Penelitian ini bertujuan untuk (1) mengetahui pengaruh varietas melon terhadap kualitas nata berdasarkan tebal, berat dan kadar serat nata dari kulit melon.  (2) mengetahui pengaruh macam gula terhadap kualitas nata berdasarkan tebal, berat dan kadar serat nata dari kulit melon. (3) mengetahui pengaruh varietas melon dan macam gula terhadap kualitas nata berdasarkan tebal, berat dan kadar serat nata dari kulit melon. Penelitian ini merupakan penelitian eksperimental dengan Rancangan Acak Langkap (RAL). Desain faktorial dalam penelitian ini terdiri dari dua faktor, yaitu varietas melon: varietas melon Kanaya dan varietas melon Indorif, serta tiga macam gula: gula aren, gula siwalan, dan gula tebu.

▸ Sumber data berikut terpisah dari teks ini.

Definition widths : list nat := [1; 1; 1; 2; 2; 2; 2; 2; 2; 2; 4]%nat.
Definition numbers (e : fat_dir_entry_t) : list Z :=
  [attributes e; reserved e; creation_time_tenth e; creation_time e; creation_date e; last_access_date e; first_cluster_high e;
   write_time e; write_date e; first_cluster_low e; file_size e].
Definition bytes (e : fat_dir_entry_t) : list byte := name e ++ pack widths (numbers e).
Definition parse (bs : list byte) : fat_dir_entry_t :=
  let ns := unpack widths (drop 11 bs) in
  {| name := take 11 bs; attributes := field 0 ns; reserved := field 1 ns; creation_time_tenth := field 2 ns;
     creation_time := field 3 ns; creation_date := field 4 ns; last_access_date := field 5 ns; first_cluster_high := field 6 ns;
     write_time := field 7 ns; write_date := field 8 ns; first_cluster_low := field 9 ns; file_size := field 10 ns |}.

(** [memset(&e, 0, sizeof e)], then the fields the code sets. *)
Definition make (nm : list byte) (attr first_cluster size : Z) : fat_dir_entry_t :=
  {| name := nm; attributes := attr; reserved := 0; creation_time_tenth := 0; creation_time := 0; creation_date := 0;
     last_access_date := 0; first_cluster_high := Z.land (Z.shiftr first_cluster 16) 0xFFFF; write_time := 0; write_date := 0;
     first_cluster_low := Z.land first_cluster 0xFFFF; file_size := size |}.
End Entry.

(** ** Strings, without their terminating NUL *)
Definition dot : byte := Byte.x2e.
Definition space : byte := Byte.x20.

(** The position of the last [c]. *)
Fixpoint strrchr (str : list byte) (c : byte) : ptr nat :=
  match str with
  | [] => NULL
  | x :: rest =>
      match strrchr rest c with
      | Some i => & (S i)
      | NULL => if Byte.eqb x c then & 0%nat else NULL
      end
  end.

(** The difference of the first bytes that differ, 0 when [n] bytes agree. *)
Fixpoint memcmp (s1 s2 : list byte) (n : nat) : Z :=
  match n, s1, s2 with
  | S n, x :: s1, y :: s2 => if Byte.eqb x y then memcmp s1 s2 n else byte.unsigned x - byte.unsigned y
  | _, _, _ => 0
  end.

Definition between (lo hi : Z) (c : byte) : bool := (lo <=? byte.unsigned c) && (byte.unsigned c <=? hi).
Definition to_upper (c : byte) : byte := if between 97 122 c then byte.of_Z (byte.unsigned c - 32) else c.
Definition to_lower (c : byte) : byte := if between 65 90 c then byte.of_Z (byte.unsigned c + 32) else c.

(** [n] bytes: the given ones, then spaces. *)
Definition pad (n : nat) (bs : list byte) : list byte := take n (bs ++ replicate n space).

(** The eleven characters of a directory entry. *)
Definition fat_name_to_83 (name : list byte) : list byte :=
  let d := strrchr name dot in
  let base := match d with Some i => take i name | NULL => name end in
  let ext := match d with Some i => drop (S i) name | NULL => [] end in
  pad 8 (to_upper <$> base) ++ pad 3 (to_upper <$> ext).

Fixpoint until_space (bs : list byte) : list byte :=
  match bs with [] => [] | c :: rest => if Byte.eqb c space then [] else c :: until_space rest end.

Definition fat_83_to_name (fat_name : list byte) : list byte :=
  let base := to_lower <$> until_space (take 8 fat_name) in
  let ext := to_lower <$> until_space (take 3 (drop 8 fat_name)) in
  if Byte.eqb (nth 8 fat_name Byte.x00) space then base else base ++ dot :: ext.

(** ** In memory *)
Section fat.
Context {D Heap : Type} {HK : KernelHeap Heap}.

Record fat_fs_info_t := {
  type : fat_type_t;
  sector_size : Z;
  cluster_size : Z;
  sectors_per_cluster : Z;
  reserved_sectors : Z;
  num_fats : Z;
  fat_size : Z;
  root_dir_sectors : Z;
  total_sectors : Z;
  data_sectors : Z;
  total_clusters : Z;
  first_data_sector : Z;
  root_cluster : Z;
  root_dir_entries : Z;
  fat_table : ptr (Z * list byte);     (* its address and its bytes *)
  fat_table_size : Z;
  fat_dirty : bool;
  block_device : ptr (fat_block_device_t D) }.

Record fat_inode_info_t := {
  first_cluster : Z;
  current_cluster : Z;
  cluster_offset : Z;
  is_directory : bool;
  dir_entry : ptr Entry.fat_dir_entry_t }.      (* all zeros until a lookup sets it *)

Record fat_file_info_t := {
  file_cluster : Z;
  file_cluster_offset : Z;
  file_position : Z }.

(** The operation tables. *)
Inductive operations := fat_dir_inode_ops | fat_file_ops.

Record vfs_inode := {
  i_addr : Z;
  i_mode : vfs_file_type_t;
  i_size : Z;
  i_op : ptr operations;
  i_fop : ptr operations;
  i_private : ptr (Z * fat_inode_info_t) }.

Record vfs_dentry := {
  d_addr : Z;
  d_name : list byte;
  d_inode : ptr vfs_inode }.

Record vfs_file := {
  f_inode : vfs_inode;
  f_pos : Z;
  f_private_data : ptr (Z * fat_file_info_t) }.

Record vfs_superblock := {
  s_addr : Z;
  s_magic : Z;
  s_root : ptr vfs_dentry;
  s_fs_info : Z }.

(** The volume in use. *)
Record fat_t := {
  info : fat_fs_info_t;
  disk : D;
  heap : Heap;
  fs_supers : Z }.
Abbreviation M := (prog fat_t).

Hasil penelitian ini menunjukkan bahwa: (1) tidak ada pengaruh varietas melon terhadap kualitas nata berdasarkan tebal, berat dan kadar serat, yang berarti kulit melon dari kedua varietas tersebut sama baik jika dimanfaatkan sebagai nata. (2) Tidak ada pengaruh macam gula terhadap tebal nata. Apabila tujuan perlakuan  untuk mendapatkan tebal nata yang optimal maka dapat memilih diantara ketiga macam gula tersebut. Macam gula berpengaruh sangat signifikan terhadap kualitas nata berdasarkan berat dan kadar serat nata dari kulit melon. Gula aren menghasilkan berat dan kadar serat nata dalam nata yang tertinggi dibandingkan dengan dua macam gula lainnya. (3) tidak ada pengaruh interaksi varietas melon dan macam gula terhadap tebal dan berat. Interaksi antara varietas melon dan macam gula berpengaruh signifikan terhadap kadar serat lapisan nata.  Interaksi perlakuan antara varietas melon dan macam gula yang menunjukkan hasil terbaik berdasarkan kadar serat nata yaitu nata dari kulit melon varietas Kanaya dengan penambahan gula aren.